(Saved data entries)
--------

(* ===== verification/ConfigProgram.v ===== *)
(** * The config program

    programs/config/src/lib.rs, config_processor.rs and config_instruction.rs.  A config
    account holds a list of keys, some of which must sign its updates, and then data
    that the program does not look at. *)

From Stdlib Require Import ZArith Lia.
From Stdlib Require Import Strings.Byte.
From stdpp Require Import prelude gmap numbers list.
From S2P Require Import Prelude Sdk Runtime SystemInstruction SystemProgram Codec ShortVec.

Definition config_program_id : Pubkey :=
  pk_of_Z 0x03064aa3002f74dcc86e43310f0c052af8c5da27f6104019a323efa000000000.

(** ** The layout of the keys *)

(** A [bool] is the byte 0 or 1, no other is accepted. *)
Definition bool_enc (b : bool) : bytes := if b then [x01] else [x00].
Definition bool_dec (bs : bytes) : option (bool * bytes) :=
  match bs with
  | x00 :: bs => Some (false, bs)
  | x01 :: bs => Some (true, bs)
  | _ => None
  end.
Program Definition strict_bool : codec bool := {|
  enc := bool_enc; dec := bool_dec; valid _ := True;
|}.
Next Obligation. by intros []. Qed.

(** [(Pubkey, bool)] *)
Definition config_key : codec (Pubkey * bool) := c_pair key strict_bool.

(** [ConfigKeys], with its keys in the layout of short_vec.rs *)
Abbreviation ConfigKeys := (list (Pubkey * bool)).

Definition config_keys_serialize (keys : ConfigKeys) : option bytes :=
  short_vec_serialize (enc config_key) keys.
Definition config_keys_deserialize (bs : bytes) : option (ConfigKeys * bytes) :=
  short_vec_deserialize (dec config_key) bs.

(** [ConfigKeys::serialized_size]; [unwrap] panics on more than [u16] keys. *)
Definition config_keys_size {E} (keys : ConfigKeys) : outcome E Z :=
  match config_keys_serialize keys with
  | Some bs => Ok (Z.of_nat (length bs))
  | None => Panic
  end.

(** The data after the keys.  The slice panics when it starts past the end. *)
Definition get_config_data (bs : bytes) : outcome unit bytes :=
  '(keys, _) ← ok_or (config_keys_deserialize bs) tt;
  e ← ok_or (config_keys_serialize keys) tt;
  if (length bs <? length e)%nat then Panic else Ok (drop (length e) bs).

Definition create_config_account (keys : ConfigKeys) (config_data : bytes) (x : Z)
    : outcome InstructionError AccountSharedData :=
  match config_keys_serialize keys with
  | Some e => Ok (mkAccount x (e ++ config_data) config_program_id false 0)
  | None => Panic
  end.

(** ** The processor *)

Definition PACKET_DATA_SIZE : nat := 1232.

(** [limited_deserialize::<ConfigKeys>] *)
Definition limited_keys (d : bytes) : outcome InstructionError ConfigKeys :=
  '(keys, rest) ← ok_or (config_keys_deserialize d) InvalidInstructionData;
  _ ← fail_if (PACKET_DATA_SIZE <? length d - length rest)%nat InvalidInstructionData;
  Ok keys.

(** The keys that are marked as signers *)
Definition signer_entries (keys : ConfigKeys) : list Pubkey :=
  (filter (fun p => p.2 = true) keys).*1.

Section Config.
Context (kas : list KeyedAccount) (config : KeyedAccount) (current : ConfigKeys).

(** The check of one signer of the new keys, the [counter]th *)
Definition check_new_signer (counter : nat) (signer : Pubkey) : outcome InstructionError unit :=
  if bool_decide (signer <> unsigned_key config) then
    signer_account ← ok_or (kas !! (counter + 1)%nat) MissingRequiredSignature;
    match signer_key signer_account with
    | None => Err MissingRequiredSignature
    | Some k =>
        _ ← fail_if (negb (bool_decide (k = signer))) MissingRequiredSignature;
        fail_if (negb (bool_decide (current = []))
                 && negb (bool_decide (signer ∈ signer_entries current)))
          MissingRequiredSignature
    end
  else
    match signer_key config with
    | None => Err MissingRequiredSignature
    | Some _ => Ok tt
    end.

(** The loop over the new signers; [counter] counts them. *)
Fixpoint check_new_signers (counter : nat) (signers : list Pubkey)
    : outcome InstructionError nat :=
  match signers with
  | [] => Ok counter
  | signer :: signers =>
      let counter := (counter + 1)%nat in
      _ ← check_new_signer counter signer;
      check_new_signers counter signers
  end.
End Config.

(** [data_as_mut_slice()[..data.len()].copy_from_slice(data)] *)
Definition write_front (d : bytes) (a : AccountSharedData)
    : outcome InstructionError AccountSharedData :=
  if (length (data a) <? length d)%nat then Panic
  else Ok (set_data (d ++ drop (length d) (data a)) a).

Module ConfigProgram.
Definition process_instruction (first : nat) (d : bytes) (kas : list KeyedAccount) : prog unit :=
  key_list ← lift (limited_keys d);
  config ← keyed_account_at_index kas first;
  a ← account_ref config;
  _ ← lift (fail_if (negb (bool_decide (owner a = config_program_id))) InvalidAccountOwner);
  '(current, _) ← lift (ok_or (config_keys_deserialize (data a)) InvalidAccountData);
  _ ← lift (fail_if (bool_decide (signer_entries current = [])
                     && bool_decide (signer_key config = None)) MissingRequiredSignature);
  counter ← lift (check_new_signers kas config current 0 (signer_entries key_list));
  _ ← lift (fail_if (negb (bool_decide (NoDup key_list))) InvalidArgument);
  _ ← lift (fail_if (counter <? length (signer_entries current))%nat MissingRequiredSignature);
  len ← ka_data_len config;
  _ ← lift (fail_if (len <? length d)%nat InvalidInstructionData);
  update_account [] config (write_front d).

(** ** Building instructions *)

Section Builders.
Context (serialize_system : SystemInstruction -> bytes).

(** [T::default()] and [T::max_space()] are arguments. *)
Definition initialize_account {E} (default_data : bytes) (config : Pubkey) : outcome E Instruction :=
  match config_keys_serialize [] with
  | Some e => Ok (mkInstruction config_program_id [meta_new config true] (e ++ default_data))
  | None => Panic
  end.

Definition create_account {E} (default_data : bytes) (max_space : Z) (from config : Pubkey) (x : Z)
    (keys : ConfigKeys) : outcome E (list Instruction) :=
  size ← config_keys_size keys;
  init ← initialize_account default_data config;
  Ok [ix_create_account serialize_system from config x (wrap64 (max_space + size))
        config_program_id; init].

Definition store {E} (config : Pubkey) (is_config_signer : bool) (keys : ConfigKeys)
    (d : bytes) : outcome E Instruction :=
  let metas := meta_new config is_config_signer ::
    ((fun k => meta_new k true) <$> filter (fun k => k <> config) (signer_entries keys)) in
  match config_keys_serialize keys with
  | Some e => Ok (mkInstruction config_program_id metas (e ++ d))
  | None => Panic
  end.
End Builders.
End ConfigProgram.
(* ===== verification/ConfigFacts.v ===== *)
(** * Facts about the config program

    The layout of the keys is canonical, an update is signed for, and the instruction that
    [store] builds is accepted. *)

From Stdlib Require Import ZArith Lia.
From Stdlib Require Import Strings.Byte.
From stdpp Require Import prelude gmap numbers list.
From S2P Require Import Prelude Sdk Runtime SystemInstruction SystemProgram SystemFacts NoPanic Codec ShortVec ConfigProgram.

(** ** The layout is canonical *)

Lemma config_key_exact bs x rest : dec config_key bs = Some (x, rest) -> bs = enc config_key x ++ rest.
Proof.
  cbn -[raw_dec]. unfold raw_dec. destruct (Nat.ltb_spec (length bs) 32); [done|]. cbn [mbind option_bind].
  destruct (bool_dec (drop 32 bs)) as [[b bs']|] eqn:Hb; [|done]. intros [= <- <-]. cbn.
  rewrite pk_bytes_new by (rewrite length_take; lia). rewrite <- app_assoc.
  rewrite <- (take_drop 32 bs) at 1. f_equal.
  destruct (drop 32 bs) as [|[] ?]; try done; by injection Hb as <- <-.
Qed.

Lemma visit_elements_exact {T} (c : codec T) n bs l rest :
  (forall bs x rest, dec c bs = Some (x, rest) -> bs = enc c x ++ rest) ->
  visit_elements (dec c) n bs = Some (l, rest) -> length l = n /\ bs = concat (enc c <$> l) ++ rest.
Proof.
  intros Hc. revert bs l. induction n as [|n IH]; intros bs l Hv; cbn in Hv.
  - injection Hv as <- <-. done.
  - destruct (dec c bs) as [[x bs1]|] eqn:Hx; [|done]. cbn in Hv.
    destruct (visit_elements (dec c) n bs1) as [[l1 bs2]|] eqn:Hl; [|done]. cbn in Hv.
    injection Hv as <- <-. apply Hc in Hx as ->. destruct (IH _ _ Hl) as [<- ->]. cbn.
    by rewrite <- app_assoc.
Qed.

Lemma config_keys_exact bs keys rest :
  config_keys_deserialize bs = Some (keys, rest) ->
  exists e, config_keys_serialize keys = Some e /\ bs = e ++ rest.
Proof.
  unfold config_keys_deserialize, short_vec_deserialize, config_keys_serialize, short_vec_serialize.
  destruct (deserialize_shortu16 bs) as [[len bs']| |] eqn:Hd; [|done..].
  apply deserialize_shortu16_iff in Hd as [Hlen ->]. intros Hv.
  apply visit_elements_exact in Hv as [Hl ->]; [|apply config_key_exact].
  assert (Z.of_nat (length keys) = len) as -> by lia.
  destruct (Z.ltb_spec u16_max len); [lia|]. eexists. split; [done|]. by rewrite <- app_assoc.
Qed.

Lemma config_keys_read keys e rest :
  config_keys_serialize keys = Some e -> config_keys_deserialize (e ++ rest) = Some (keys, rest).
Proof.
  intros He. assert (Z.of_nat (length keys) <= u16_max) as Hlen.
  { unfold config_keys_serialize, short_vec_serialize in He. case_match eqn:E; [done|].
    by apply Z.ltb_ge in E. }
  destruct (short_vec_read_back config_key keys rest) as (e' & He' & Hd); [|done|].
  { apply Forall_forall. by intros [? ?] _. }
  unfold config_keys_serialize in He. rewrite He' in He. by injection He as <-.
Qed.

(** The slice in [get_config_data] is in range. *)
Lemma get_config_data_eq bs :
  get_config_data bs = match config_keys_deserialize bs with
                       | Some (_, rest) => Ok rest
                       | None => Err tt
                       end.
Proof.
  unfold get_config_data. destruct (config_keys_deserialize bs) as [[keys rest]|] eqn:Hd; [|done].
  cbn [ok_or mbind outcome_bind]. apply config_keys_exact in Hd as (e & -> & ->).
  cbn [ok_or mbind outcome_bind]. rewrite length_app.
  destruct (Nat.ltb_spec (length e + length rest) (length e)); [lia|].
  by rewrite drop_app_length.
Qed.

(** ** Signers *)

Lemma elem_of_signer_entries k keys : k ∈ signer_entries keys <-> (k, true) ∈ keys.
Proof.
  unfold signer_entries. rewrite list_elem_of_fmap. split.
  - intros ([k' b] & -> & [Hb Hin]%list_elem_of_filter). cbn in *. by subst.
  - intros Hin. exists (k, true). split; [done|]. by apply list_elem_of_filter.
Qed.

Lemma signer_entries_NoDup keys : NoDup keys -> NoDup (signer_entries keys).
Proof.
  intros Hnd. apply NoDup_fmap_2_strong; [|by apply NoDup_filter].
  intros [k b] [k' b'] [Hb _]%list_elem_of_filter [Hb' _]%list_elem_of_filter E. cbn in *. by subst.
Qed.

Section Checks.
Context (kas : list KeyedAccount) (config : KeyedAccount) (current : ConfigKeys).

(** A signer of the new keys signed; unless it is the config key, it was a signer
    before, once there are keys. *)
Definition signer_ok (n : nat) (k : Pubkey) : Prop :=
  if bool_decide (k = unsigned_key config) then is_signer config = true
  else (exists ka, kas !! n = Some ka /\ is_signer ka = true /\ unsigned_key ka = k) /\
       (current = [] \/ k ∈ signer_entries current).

--------

* [Exercise details]
Lines after the one containing "account holds a" are left out; every line from the start of the entries through that line is restated word for word.

* [Answer]
(* ===== verification/ConfigProgram.v ===== *)
(** * The config program

    programs/config/src/lib.rs, config_processor.rs and config_instruction.rs.  A config
    account holds a list of keys, some of which must sign its updates, and then data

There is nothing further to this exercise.